消費税 <軽減税率>欧州の工夫 食料品は大幅に低く設定

 2017年4月に消費税率が10%に引き上げられるのを前に、政府・与党内で低所得者対策の議論が本格化しているが、日本の消費税にあたる付加価値税(VAT)を1960年代から導入している欧州では、食料品など生活必需品の税率を低く設定する「軽減税率」が広く定着している。低所得の家計は一般的に消費に占める生活必需品の割合が高くなるため、負担を減らすことが目的だが、産業政策やライフスタイルの違いなどから、国ごとに工夫がこらされている。

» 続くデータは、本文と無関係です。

(** The body of [columns.forEach] for a table. *)
Definition tableColumn (table : PgTable)
    (acc : gmap string Column * gmap string UniqueConstraint)
    (column : PgColumn) : M (gmap string Column * gmap string UniqueConstraint) :=
  let '(columnsObject, uniqueConstraintObject) := acc in
  let name := getColumnCasing column casing in
  let jsonShape := jsonShapeOf (tbl_explain table) name in
  do uniqueConstraintObject <-
    columnUnique (tbl_name table) name column uniqueConstraintObject;
  ret (Js.put columnsObject name
         (columnToSet (tbl_name table) name (tbl_schema table)
            (tbl_explain table) jsonShape column),
       uniqueConstraintObject).

(** *** Primary keys, unique constraints, foreign keys *)

(** The loops [name = name.replace(original[i], cased[i])], which run only
    when a casing is configured. *)
Definition replaceNames (name : string) (original cased : list string) : string :=
  match casing with
  | Some _ =>
      foldl (λ name '(o, c), Js.replaceFirst o c name) name (zip original cased)
  | None => name
  end.

Definition tablePrimaryKey (primaryKeysObject : gmap string PrimaryKey)
    (pk : PgPrimaryKey) : gmap string PrimaryKey :=
  let originalColumnNames := col_name <$> pk_columns pk in
  let columnNames := (λ c, getColumnCasing c casing) <$> pk_columns pk in
  let name := replaceNames (pk_name pk) originalColumnNames columnNames in
  Js.put primaryKeysObject name
    {| primaryKey_name := name; primaryKey_columns := columnNames |}.

(** The body of [uniqueConstraints?.map]. *)
Definition tableUnique (table : PgTable)
    (uniqueConstraintObject : gmap string UniqueConstraint)
    (unq : PgUniqueConstraint) : M (gmap string UniqueConstraint) :=
  let columnNames := (λ c, getColumnCasing c casing) <$> unq_columns unq in
  let name := orElse (unq_name unq) (uniqueKeyName table columnNames) in
  match Js.get uniqueConstraintObject name with
  | Js.Own existingUnique => fail (DuplicateUniqueConstraintError (tbl_name table) name)
  | Js.Inherited => throw (TypeError "join")
  | Js.Undefined =>
      ret (Js.put uniqueConstraintObject name
             {| unique_name := unq_name unq;
                unique_nullsNotDistinct := unq_nullsNotDistinct unq;
                unique_columns := columnNames |})
  end.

 欧州連合(EU)は加盟各国に対し、VATの標準税率を15%以上とするよう義務づける一方、1~2種類の軽減税率(5%以上)と、特例として超軽減税率とゼロ税率も認めており、ほぼ全ての加盟国が軽減税率を取り入れている。食料品の場合、英国は標準税率の20%に対して0%。その他の主要国では、フランスが20%に対し5・5%、ドイツが19%に対し7%などと各国が大幅に低く設定している。10~12年の債務危機の際、欧州各国は税収確保のためにVATの税率を引き上げたが、国民の負担感に配慮して、軽減税率は据え置いた。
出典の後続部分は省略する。